My Aunt has just purchased something a bit smaller in size to link #1 for just over a million and that needs a ton of work on it.

It's in Kenilworth mind, overlooking the castle, but still, shows what you get for your money up north!

If only there were jobs....

Impressive! Does your Aunt need an assistant/driver//Star trek expert/IT consultant? :D

It's interesting about the jobs comment. I'm playing on starting my own limited company and being an IT Consultant, however it would appear there's a shed load of IT jobs in Glasgow (Our new house is 50 mins drive away) so I may see what's around and Contract as I need/want to.
 
Impressive!
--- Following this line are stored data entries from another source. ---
Lemma bmap_entry s0 s v n m q bn c :
  txc X p s0 s v n m → 2 ≤ n → 2 ≤ m → s0.(sb) = k → (∀ y, v.(vl) y = free_lock) → avail v k c → 1 ≤ c →
  fs_ok v k → get_inode ip s0 = q → file_ok v k q → ind q ≠ 0 → pay X s0 (ind q) = 0 →
  12 ≤ bn < MAXFILE → faddr v q bn = 0 →
  ∃ a s0' s' v', bmap_second (ind q) (bn - 12) s = Done a s' ∧
    grown k X p ip s0 s v q s0' s' v' q (n - 1) (m - 1) ∧
    gained k v q v' q bn a ∧ a ∈ logged s0' ∧ avail v' k (c - 1).
Proof.
  intros HT Hn Hm Hk Hfl Hav Hc1 Hfs Hq Hok Hi Hpay Hbn Ha.
  destruct (bmap_second_runs s0 s v n m q bn c HT Hn Hm Hk Hfl Hav Hc1 Hfs Hq Hok Hi Hpay Hbn Ha)
    as (r & s0' & s' & v' & s1 & s01 & s2 & v2 & E & Hal & HT' & [g Hg] & Hlg & HO & Vb).
  destruct (grow_block_entry k Hsb v r v2 v' q bn) as (G1 & G2 & G3); try done.
  { destruct (al_v _ _ _ _ _ _ _ _ Hal). by split. } { intros b. exact (txc_len _ _ _ _ _ _ _ b HT). }
  assert (Hmono : ∀ x, x ∈ logged s0 → x ∈ logged s0') by (intros x; rewrite Hlg; by left).
  exists r, s0', s', v'. split; [done|]. split; [split; try done|].
  - exists g, (λ x, x). by rewrite upd_inode_id.
  - by rewrite Hg.
  - intros _. by eapply paid_logs.
  - split; [done|]. split; [rewrite Hlg; tauto|]. by apply G3.
Qed.

Lemma grown_refl s0 s v q n m s' : txc X p s0 s' v n m → get_inode ip s0 = q → file_ok v k q → fs_ok v k →
  (ind q ≠ 0 → pay X s0 (ind q) = 0) → onward s v s' v → grown k X p ip s0 s v q s0 s' v q n m.
Proof.
  intros HT Hq Hok Hfs Hpay HO. split; try done; [|by apply vgrown_refl].
  exists (λ l, l), (λ x, x). by rewrite upd_inode_id.
Qed.

Lemma grown_trans s0 s v q s1 t1 v1 q1 n1 m1 s2 t2 v2 q2 n2 m2 :
  grown k X p ip s0 s v q s1 t1 v1 q1 n1 m1 → grown k X p ip s1 t1 v1 q1 s2 t2 v2 q2 n2 m2 →
  grown k X p ip s0 s v q s2 t2 v2 q2 n2 m2.
Proof.
  intros [A0 (g & f & E) A3 A5 A8 A9 A11] [B0 (g' & f' & E') B3 B5 B8 B9 B11]. split; try done.
  - exists (g' ∘ g), (f' ∘ f). rewrite E', E. unfold upd_inode, set_itable, set_klog. cbn. by rewrite alter_alter_list.
  - by eapply vgrown_trans.
  - auto.
  - by eapply onward_trans.
Qed.

(** The first half of bmap for positions beyond the direct ones. *)
Definition bmap_first (addr : Z) : K Z :=
  if addr =? 0 then
    addr ← balloc ROOTDEV;
    (if addr =? 0 then mret 0 else set_addr ip (Z.to_nat NDIRECT) addr ;; mret addr)
  else mret addr.

Lemma bmap_first_done s0 s v n m q c :
  txc X p s0 s v n m → 1 ≤ n → 1 ≤ m → s0.(sb) = k → (∀ y, v.(vl) y = free_lock) → avail v k c → 1 ≤ c →
  fs_ok v k → get_inode ip s0 = q → (ip < length s0.(itable))%nat → file_ok v k q →
  (ind q ≠ 0 → pay X s0 (ind q) = 0) →
  ∃ s0' s' v' q', bmap_first (ind q) s = Done (ind q') s' ∧
    grown k X p ip s0 s v q s0' s' v' q' (n - icost q) (m - icost q) ∧
    ind q' ≠ 0 ∧ (∀ bn, 0 ≤ bn < MAXFILE → faddr v' q' bn = faddr v q bn) ∧
    (∀ b, fblock v q b → v'.(vb) b = v.(vb) b) ∧ avail v' k (c - icost q).
Proof.
  intros HT Hn Hm Hk Hfl Hav Hc1 Hfs Hq Hip Hok Hpay. unfold bmap_first, icost.
  destruct (Z.eqb_spec (ind q) 0) as [Hi|Hi].
  2:{ exists s0, s, v, q. rewrite !Z.sub_0_r. split; [done|]. split; [apply grown_refl; try done; apply onward_refl|]. split; [done|].
      by split. }
  destruct (alloc_step s0 s v n m c HT Hn Hm Hk) as (r & s0' & s' & v' & E & Hal & HT'); [by intros y _|done|done|]. mstep E.
  pose proof (al_v _ _ _ _ _ _ _ _ Hal) as Hva. pose proof (db_range _ _ (alloc_data _ _ _ _ Hva Hfs)) as Hrr.
  rewrite (proj2 (Z.eqb_neq r 0)) by lia. change (Z.to_nat NDIRECT) with 12%nat.
  destruct (set_addr_done s0 s v q r s0' s' v' _ _ 12 HT' Hal Hip Hq) as (s0'' & s'' & E2 & HT2 & Hst & Hget & Hlg & HO).
  mstep E2. set (q' := set_i_addrs _ q) in *.
  destruct (grow_indirect k Hsb v r v' q Hva Hfs (λ b, txc_len _ _ _ _ _ _ _ b HT) Hok Hi) as (G1 & Hind & G2 & G3 & G4).
  fold q' in G1, G2, Hind. exists s0'', s'', v', q'. split; [by rewrite Hind|]. split; [split; try done|].
  - intros x. rewrite Hlg, (al_logged _ _ _ _ _ _ _ _ Hal). by left.
  - intros _. apply pay_logged. rewrite Hind, Hlg, (al_logged _ _ _ _ _ _ _ _ Hal). tauto.
  - rewrite Hind. split; [lia|]. split; [done|]. split; [done|]. by apply G4.
Qed.

(** A position without a block: bmap allocates one, and the indirect block if
    it has to, and each costs one block of log space. *)
Lemma bmap_new s0 s v n m q bn c :
  txc X p s0 s v n m → 2 + icost q ≤ n → 2 + icost q ≤ m → s0.(sb) = k → (∀ y, v.(vl) y = free_lock) →
  avail v k c → 1 + icost q ≤ c → fs_ok v k → get_inode ip s0 = q → (ip < length s0.(itable))%nat → file_ok v k q →
  (ind q ≠ 0 → pay X s0 (ind q) = 0) → 0 ≤ bn < MAXFILE → faddr v q bn = 0 →
  ∃ a s0' s' v' q' e, bmap ip bn s = Done a s' ∧ e = 1 + icost q - icost q' ∧
    grown k X p ip s0 s v q s0' s' v' q' (n - e) (m - e) ∧
    gained k v q v' q' bn a ∧ a ∈ logged s0' ∧ avail v' k (c - e).
Proof.
  intros HT Hn Hm Hk Hfl Hav Hc1 Hfs Hq Hip Hok Hpay Hbn Ha. pose proof (icost_range q) as Hic.
  destruct (decide (bn < 12)) as [Hd|Hd].
  { destruct (bmap_direct s0 s v n m q bn c) as (a & s0' & s' & v' & q' & E & H1 & H2 & H3 & H4 & H5); try done; [lia..|].
    exists a, s0', s', v', q', 1. split; [done|]. split; [unfold icost; rewrite H4; lia|done]. }
  unfold bmap. change NDIRECT with 12. rewrite (proj2 (Z.ltb_ge bn 12)) by lia.
  rewrite (proj2 (Z.ltb_lt _ NINDIRECT)) by (change NINDIRECT with 256; change MAXFILE with 268 in *; lia).
  mstep (gets_inode _ _ _ _ _ _ _ _ _ HT Hq). mstep (get_addr_done _ _ _ _ _ _ _ _ _ (Z.to_nat 12) HT Hq).
  rewrite (fo_dev _ _ _ Hok). change (i_addrs q !!! Z.to_nat 12) with (ind q).
  destruct (bmap_first_done s0 s v n m q c) as (s1 & t1 & v1 & q1 & E1 & G1 & Hi1 & Hf1 & Hk1 & Hav1); try done; [lia..|].
  unfold bmap_first in E1. change NDIRECT with 12 in E1. mstep E1. rewrite (proj2 (Z.eqb_neq _ 0)) by done.
  pose proof G1 as [T1 (g & f & T2) T3 T4 T8 T9 T11]. pose proof T4 as [_ T5 T6 _ _ _].
  destruct (bmap_entry s1 t1 v1 (n - icost q) (m - icost q) q1 bn (c - icost q)) as (a & s2 & t2 & v2 & E2 & G2 & H3 & H4 & H5);
    try done; try lia.
  - by rewrite T2.
  - intros y. by rewrite (ow_l _ _ _ _ T9).
  - by rewrite Hf1.
  - exists a, s2, t2, v2, q1, (1 + icost q). split; [exact E2|].
    assert (icost q1 = 0) as -> by (unfold icost; by rewrite (proj2 (Z.eqb_neq (ind q1) 0))). split; [lia|].
    replace (n - (1 + icost q)) with (n - icost q - 1) by lia. replace (m - (1 + icost q)) with (m - icost q - 1) by lia.
    replace (c - (1 + icost q)) with (c - icost q - 1) by lia. split; [|split; [|done]].
    + by eapply grown_trans.
    + by eapply gained_after.
Qed.
End bmap.
End file.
Does your Aunt need an assistant/driver//Star trek expert/IT consultant? :D

Sadly not :D

She got 2/3rds of this...

https://media.onthemarket.com/properties/4384803/597803311/document-0.pdf

Owners were looking to sell the whole thing but struggled to find anyone interested, it's 100+ years old and needs rewiring/major refurb, new roof, new timbers around a lot of the building etc.

My Uncle and Aunt offered to buy some of it which the current owners were happy with since they love it.

They've essentially put a wall up down the house, fence down the garden and made it two properties.....2/3rds is my Aunts side and the other third is the current owners.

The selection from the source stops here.